■ Listed entries
(* ===== verification/WorkLease.v ===== *)
(** * Tenant work leases and the fair scheduler

    Models src/core/data/tenant_work_lease.py (the table [tenant_work_lease], one row per task
    name, agency and stream) and the scheduling of src/server/services/match_all_scheduler.py.
    [now] is the time of a transaction.  Clients reach the leases through [StreamLeases]. *)

From S2P Require Import Prelude PyValue.
Local Open Scope Z_scope.

(** A stream: task name, agency, stream key. *)
Abbreviation stream := (string * Z * string)%type.

(** ** What the lease table offers to its clients *)

Class StreamLeases (T : Type) := {
  sl_reserve : Z → stream → string → Z → Z → M T (option string * bool);
  sl_assign : Z → stream → string → string → Z → M T unit;
  sl_release : Z → stream → string → M T unit;
  sl_clear : Z → stream → M T unit
}.

(** What it promises: a stream has at most one owner; a reservation is granted only on a stream
    without owner, and otherwise names the owner; a release takes the slot only from the owner it
    names; every other stream is untouched. *)
Class StreamLeaseLaws (T : Type) `{StreamLeases T} := {
  sl_ok : T → Prop;
  sl_owner : T → stream → option string;
  sl_reserve_law now k o seconds limit t :
    sl_ok t → clean o →
    ∃ r t', sl_reserve now k o seconds limit t = (Ok r, t') ∧ sl_ok t' ∧
      (∀ k', k' ≠ k → sl_owner t' k' = sl_owner t k') ∧
      match sl_owner t k with
      | Some p => r = (Some p, false) ∧ sl_owner t' k = Some p
      | None => r = (None, true) ∧ sl_owner t' k = Some o ∨ r = (None, false) ∧ sl_owner t' k = None
      end;
  sl_assign_law now k o o' seconds t :
    sl_ok t → clean o' →
    ∃ t', sl_assign now k o o' seconds t = (Ok tt, t') ∧ sl_ok t' ∧
      (∀ k', k' ≠ k → sl_owner t' k' = sl_owner t k') ∧
      sl_owner t' k = if decide (sl_owner t k = Some o) then Some o' else sl_owner t k;
  sl_release_law now k o t :
    sl_ok t →
    ∃ t', sl_release now k o t = (Ok tt, t') ∧ sl_ok t' ∧
      (∀ k', k' ≠ k → sl_owner t' k' = sl_owner t k') ∧
      sl_owner t' k = if decide (sl_owner t k = Some o) then None else sl_owner t k;
  sl_clear_law now k t :
    sl_ok t →
    ∃ t', sl_clear now k t = (Ok tt, t') ∧ sl_ok t' ∧
      (∀ k', k' ≠ k → sl_owner t' k' = sl_owner t k') ∧ sl_owner t' k = None
}.

(** ** The table *)

Record lease := mkLease {
  l_in_flight : Z;
  l_owner : option string;
  l_until : option Z;
  l_attempt : Z;
  l_updated : Z
}.
Abbreviation ltable := (gmap stream lease).
Abbreviation LM := (M ltable).

(* src/core/data/tenant_work_lease.py :: _ensure_row *)
Definition _ensure_row (now : Z) (k : stream) : LM unit :=
  modify (λ t : ltable, match t !! k with Some _ => t | None => <[k := mkLease 0 None None 0 now]> t end).

(** [in_flight > 0 AND lease_until IS NOT NULL AND lease_until > NOW()] *)
Definition lease_live (now : Z) (l : lease) : bool :=
  (0 <? l_in_flight l) && match l_until l with Some u => now <? u | None => false end.
Definition same_tenant (k : stream) (kl : stream * lease) : bool :=
  bool_decide (kl.1.1.1 = k.1.1) && bool_decide (kl.1.1.2 = k.1.2).
Definition live_rows (now : Z) (k : stream) (t : ltable) : list (stream * lease) :=
  List.filter (λ kl, same_tenant k kl && lease_live now kl.2) (map_to_list t).
Definition sum_in_flight (l : list (stream * lease)) : Z :=
  foldr (λ kl n, l_in_flight kl.2 + n) 0 l.

Definition touch (now : Z) (l : lease) : lease :=
  mkLease (l_in_flight l) (l_owner l) (l_until l) (l_attempt l) now.
Definition freed (now : Z) (l : lease) : lease := mkLease 0 None None (l_attempt l) now.
(** [UPDATE ... WHERE task_name = .. AND agency_id = .. AND stream_key = ..] *)
Definition update_stream (k : stream) (f : lease → lease) : LM unit := modify (alter f k).

(* src/core/data/tenant_work_lease.py :: reserve_stream_slot *)
Definition reserve_stream_slot (now : Z) (k : stream) (provisional_owner : string)
    (lease_seconds max_in_flight : Z) : LM (option string * bool) :=
  do! _ensure_row now k in
  let! active_rows := gets (live_rows now k) in
  let active_in_flight := sum_in_flight active_rows in
  let! row := gets (λ t : ltable, t !! k) in
  match row with
  | None => ret (None, false)
  | Some r =>
      let lease_owner := match l_owner r with
                         | Some o => if str_empty (strip o) then None else Some (strip o)
                         | None => None
                         end in
      match lease_owner, l_until r, 0 <? l_in_flight r with
      | Some o, Some _, true => do! update_stream k (touch now) in ret (Some o, false)
      | _, _, _ =>
          if Z.max 1 max_in_flight <=? active_in_flight then ret (None, false)
          else
            do! update_stream k (λ l, mkLease (l_in_flight l + 1) (Some provisional_owner)
                   (Some (now + Z.max 1 lease_seconds)) (l_attempt l + 1) now) in
            ret (None, true)
      end
  end.

(** [... AND lease_owner = o] *)
Definition when_owner (o : string) (f : lease → lease) (l : lease) : lease :=
  if bool_decide (l_owner l = Some o) then f l else l.

(* src/core/data/tenant_work_lease.py :: assign_stream_owner *)
Definition assign_stream_owner (now : Z) (k : stream) (from_owner to_owner : string)
    (lease_seconds : Z) : LM unit :=
  update_stream k (when_owner from_owner (λ l,
    mkLease (l_in_flight l) (Some to_owner) (Some (now + Z.max 1 lease_seconds)) (l_attempt l) now)).
(* src/core/data/tenant_work_lease.py :: release_stream_slot *)
Definition release_stream_slot (now : Z) (k : stream) (lease_owner : string) : LM unit :=
  update_stream k (when_owner lease_owner (freed now)).
(* src/core/data/tenant_work_lease.py :: clear_stream_slot *)
Definition clear_stream_slot (now : Z) (k : stream) : LM unit := update_stream k (freed now).

#[export] Instance table_leases : StreamLeases ltable := {
  sl_reserve := reserve_stream_slot;
  sl_assign := assign_stream_owner;
  sl_release := release_stream_slot;
  sl_clear := clear_stream_slot
}.

(** ** The scheduler *)

(* src/server/services/match_all_scheduler.py :: ACTIVE_STATES *)
Definition ACTIVE_STATES : list string := ["PENDING"; "RECEIVED"; "STARTED"; "RETRY"].

Inductive ScheduleStatus : Type := scheduled | coalesced | backpressure | failed.
(* src/server/services/match_all_scheduler.py :: ScheduleResult *)
Record ScheduleResult := mkSchedule {
  sr_status : ScheduleStatus;
  sr_task_id : option string;
  sr_state : option string
}.

(** The pressure readings [resolve_dynamic_max_in_flight] takes: the environment, the hub's
    background job limit, the active tenants ([None] when the query fails) and the profile. *)
Record pressure := mkPressure {
  p_environ : list (string * string);
  p_max_background_jobs : Z;
  p_active_tenants : option Z;
  p_profile : string
}.
(** [_parse_env] of [resolve_dynamic_max_in_flight], and [_env_int] of rebuild_leases.py. *)
(* src/server/services/rebuild_leases.py :: _env_int *)
Definition _env_int (env : list (string * string)) (name : string) (dflt min_v max_v : Z) : Z :=
  let raw := strip (default EmptyString (dget name env)) in
  if str_empty raw then dflt
  else match parse_int raw with Some v => Z.max min_v (Z.min max_v v) | None => dflt end.

(* src/server/services/match_all_scheduler.py :: resolve_dynamic_max_in_flight *)
Definition resolve_dynamic_max_in_flight (p : pressure) (default_limit : Z) : Z :=
  let floor := _env_int (p_environ p) "IMMOAPP_MATCH_ALL_MIN_IN_FLIGHT" (Z.max 1 default_limit) 1 32 in
  let cap := _env_int (p_environ p) "IMMOAPP_MATCH_ALL_MAX_IN_FLIGHT_CAP" 4 1 64 in
  let default_slots := Z.max 1 (p_max_background_jobs p) in
  let global_slots := _env_int (p_environ p) "IMMOAPP_MATCH_ALL_GLOBAL_SLOT_BUDGET" default_slots 1 128 in
  if cap <=? floor then floor
  else
    match p_active_tenants p with
    | None => Z.max floor (Z.min cap default_limit)
    | Some active_tenants =>
        let computed :=
          if active_tenants <=? 0 then Z.max floor (Z.min cap global_slots)
          else Z.max floor (Z.min cap (Z.max 1 (global_slots / active_tenants))) in
        let computed := Z.min computed (p_max_background_jobs p) in
        if bool_decide (p_profile p = "red") then 1
        else if bool_decide (p_profile p = "yellow") then Z.max 1 (computed / 2)
        else computed
    end.

Section Scheduler.
Context {T : Type} `{StreamLeases T}.
(** [AsyncResult(id).status] at each of the two readings, and the id of the launched task. *)
Variables (status1 status2 : string → string) (launched : option string).

(** The end of the call, once it is known whether the slot was reserved. *)
Definition launch_reserved (n4 : Z) (pending : string) (k : stream) (lease_seconds : Z) (reserved : bool)
  : M T ScheduleResult :=
  if negb reserved then ret (mkSchedule backpressure None None)
  else
    let task_id := strip (default EmptyString launched) in
    if str_empty task_id then
      do! sl_release n4 k pending in ret (mkSchedule failed None None)
    else
      do! sl_assign n4 k pending task_id lease_seconds in
      ret (mkSchedule scheduled (Some task_id) None).

(** [pending] is the owner built from a fresh uuid; the transactions run at [n1], [n2], ... *)
(* src/server/services/match_all_scheduler.py :: schedule_tenant_fair_task *)
Definition schedule_tenant_fair_task (n1 n2 n3 n4 : Z) (pending : string) (k : stream)
    (lease_seconds max_in_flight : Z) : M T ScheduleResult :=
  let! (active_task_id, reserved) := sl_reserve n1 k pending lease_seconds max_in_flight in
  match active_task_id with
  | Some a =>
      if bool_decide (status1 a ∈ ACTIVE_STATES) then ret (mkSchedule coalesced (Some a) (Some (status1 a)))
      else
        do! sl_release n2 k a in
        let! (active_task_id, reserved) := sl_reserve n3 k pending lease_seconds max_in_flight in
        match active_task_id with
        | Some b => ret (mkSchedule coalesced (Some b) (Some (status2 b)))
        | None => launch_reserved n4 pending k lease_seconds reserved
        end
  | None => launch_reserved n4 pending k lease_seconds reserved
  end.
End Scheduler.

■ Instructions for the task
Your output must be the lines of the material above, from the first through the line that contains "sl_ok : T → Prop;", copied exactly. Include both endpoints and nothing else.

■ Task solution
(* ===== verification/WorkLease.v ===== *)
(** * Tenant work leases and the fair scheduler

    Models src/core/data/tenant_work_lease.py (the table [tenant_work_lease], one row per task
    name, agency and stream) and the scheduling of src/server/services/match_all_scheduler.py.
    [now] is the time of a transaction.  Clients reach the leases through [StreamLeases]. *)

From S2P Require Import Prelude PyValue.
Local Open Scope Z_scope.

(** A stream: task name, agency, stream key. *)
Abbreviation stream := (string * Z * string)%type.

(** ** What the lease table offers to its clients *)

Class StreamLeases (T : Type) := {
  sl_reserve : Z → stream → string → Z → Z → M T (option string * bool);
  sl_assign : Z → stream → string → string → Z → M T unit;
  sl_release : Z → stream → string → M T unit;
  sl_clear : Z → stream → M T unit
}.

(** What it promises: a stream has at most one owner; a reservation is granted only on a stream
    without owner, and otherwise names the owner; a release takes the slot only from the owner it
    names; every other stream is untouched. *)
Class StreamLeaseLaws (T : Type) `{StreamLeases T} := {
  sl_ok : T → Prop;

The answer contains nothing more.